Exercise requirements: From the records that follow, copy every line that contains the word "list".

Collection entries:
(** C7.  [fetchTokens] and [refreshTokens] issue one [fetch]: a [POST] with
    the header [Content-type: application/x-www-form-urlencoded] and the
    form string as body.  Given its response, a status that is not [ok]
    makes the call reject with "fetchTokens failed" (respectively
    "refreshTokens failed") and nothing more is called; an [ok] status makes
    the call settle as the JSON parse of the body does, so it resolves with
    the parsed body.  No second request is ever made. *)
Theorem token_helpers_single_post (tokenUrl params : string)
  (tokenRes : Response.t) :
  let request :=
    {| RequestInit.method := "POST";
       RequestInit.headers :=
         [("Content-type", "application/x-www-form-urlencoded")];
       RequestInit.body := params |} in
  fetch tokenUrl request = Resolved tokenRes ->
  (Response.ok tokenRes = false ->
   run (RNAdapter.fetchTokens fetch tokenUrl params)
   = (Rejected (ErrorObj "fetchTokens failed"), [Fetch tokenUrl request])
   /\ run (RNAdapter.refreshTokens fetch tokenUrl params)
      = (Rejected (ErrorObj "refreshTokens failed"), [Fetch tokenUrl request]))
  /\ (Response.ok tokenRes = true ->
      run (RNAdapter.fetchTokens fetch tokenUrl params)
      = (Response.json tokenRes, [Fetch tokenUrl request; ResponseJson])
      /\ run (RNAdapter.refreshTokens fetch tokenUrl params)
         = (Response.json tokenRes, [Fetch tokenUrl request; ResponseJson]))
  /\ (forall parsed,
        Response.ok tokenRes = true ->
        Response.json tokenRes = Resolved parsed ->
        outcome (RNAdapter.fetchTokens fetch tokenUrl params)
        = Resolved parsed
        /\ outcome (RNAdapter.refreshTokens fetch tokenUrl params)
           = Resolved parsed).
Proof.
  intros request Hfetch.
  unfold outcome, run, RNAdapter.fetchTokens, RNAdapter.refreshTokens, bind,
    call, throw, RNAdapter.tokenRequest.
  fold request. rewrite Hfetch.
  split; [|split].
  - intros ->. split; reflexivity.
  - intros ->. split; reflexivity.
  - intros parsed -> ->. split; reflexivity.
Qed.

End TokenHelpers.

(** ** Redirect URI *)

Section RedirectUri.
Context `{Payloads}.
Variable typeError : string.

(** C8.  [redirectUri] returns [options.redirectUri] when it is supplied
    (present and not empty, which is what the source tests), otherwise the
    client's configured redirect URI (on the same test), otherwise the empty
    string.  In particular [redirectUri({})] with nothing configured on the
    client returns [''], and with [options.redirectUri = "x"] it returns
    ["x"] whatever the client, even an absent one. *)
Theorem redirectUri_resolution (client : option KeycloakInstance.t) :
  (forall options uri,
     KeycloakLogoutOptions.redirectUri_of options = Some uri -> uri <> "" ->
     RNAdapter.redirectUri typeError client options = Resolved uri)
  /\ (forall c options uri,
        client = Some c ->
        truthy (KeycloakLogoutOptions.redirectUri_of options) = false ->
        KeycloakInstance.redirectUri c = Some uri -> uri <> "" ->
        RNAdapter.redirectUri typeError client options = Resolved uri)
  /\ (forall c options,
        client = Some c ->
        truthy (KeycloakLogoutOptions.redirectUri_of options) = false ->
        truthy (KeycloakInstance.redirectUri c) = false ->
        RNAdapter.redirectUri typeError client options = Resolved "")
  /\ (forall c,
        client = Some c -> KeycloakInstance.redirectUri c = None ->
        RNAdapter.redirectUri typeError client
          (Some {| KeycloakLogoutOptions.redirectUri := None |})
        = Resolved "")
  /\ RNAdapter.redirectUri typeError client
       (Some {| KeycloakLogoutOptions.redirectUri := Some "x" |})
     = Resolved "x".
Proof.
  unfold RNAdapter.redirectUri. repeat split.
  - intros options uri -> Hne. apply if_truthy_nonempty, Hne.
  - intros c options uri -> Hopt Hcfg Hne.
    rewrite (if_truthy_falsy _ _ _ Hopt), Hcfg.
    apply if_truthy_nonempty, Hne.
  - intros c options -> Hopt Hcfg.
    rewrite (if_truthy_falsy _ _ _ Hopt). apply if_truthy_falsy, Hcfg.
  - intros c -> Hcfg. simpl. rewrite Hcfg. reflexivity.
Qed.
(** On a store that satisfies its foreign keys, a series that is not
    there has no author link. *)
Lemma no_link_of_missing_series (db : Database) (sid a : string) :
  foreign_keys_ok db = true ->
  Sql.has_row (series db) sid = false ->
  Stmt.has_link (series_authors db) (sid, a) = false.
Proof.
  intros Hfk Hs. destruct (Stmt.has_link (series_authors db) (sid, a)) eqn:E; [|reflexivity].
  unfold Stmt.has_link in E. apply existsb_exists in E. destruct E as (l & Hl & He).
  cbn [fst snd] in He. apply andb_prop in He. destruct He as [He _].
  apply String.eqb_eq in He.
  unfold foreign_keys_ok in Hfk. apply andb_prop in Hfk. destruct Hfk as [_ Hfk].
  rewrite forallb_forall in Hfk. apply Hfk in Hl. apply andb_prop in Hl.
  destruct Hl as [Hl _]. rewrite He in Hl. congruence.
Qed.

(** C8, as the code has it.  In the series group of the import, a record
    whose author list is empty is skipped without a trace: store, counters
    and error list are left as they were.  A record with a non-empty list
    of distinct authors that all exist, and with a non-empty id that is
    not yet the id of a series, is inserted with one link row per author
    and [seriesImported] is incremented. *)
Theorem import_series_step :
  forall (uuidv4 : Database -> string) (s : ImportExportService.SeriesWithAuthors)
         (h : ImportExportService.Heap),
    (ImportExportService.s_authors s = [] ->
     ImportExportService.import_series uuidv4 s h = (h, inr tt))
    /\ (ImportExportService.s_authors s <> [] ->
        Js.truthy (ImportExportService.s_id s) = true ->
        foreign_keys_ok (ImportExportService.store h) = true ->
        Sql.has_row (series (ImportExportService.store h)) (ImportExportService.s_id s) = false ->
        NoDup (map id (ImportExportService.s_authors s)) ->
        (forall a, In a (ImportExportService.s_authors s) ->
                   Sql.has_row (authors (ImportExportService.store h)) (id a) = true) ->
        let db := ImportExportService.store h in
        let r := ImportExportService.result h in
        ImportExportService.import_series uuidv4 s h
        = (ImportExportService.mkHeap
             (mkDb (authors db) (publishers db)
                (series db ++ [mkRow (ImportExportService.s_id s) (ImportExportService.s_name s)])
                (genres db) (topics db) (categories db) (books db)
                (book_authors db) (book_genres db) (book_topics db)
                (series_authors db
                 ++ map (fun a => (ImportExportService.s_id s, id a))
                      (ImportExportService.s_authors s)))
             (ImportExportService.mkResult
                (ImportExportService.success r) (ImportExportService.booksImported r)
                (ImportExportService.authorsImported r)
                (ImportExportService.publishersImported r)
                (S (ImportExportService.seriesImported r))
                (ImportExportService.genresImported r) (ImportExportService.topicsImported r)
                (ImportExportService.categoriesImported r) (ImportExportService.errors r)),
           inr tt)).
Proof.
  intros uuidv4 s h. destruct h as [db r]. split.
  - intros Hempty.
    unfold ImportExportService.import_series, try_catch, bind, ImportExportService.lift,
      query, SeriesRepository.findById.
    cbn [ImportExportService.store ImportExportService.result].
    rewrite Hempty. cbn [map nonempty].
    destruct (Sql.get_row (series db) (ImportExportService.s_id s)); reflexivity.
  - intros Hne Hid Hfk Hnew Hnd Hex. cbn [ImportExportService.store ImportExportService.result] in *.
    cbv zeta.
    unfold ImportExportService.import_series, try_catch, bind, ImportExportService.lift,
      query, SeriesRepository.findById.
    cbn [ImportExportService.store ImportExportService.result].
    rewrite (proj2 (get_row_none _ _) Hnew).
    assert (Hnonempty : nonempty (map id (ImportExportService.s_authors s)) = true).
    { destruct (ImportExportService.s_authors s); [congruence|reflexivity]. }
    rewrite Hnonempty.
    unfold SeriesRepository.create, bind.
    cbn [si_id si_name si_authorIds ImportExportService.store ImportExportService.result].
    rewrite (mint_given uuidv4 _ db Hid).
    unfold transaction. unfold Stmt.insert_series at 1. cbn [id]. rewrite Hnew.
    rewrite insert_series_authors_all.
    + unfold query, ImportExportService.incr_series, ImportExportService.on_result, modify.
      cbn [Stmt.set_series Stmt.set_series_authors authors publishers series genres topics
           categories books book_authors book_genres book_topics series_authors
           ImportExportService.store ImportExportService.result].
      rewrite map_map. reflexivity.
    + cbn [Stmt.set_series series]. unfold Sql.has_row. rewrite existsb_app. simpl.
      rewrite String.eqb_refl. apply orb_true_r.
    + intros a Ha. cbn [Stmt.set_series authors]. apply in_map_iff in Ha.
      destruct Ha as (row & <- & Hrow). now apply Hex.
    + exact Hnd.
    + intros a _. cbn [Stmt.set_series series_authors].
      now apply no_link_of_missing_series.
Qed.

Finished exercise:
    whose author list is empty is skipped without a trace: store, counters
    and error list are left as they were.  A record with a non-empty list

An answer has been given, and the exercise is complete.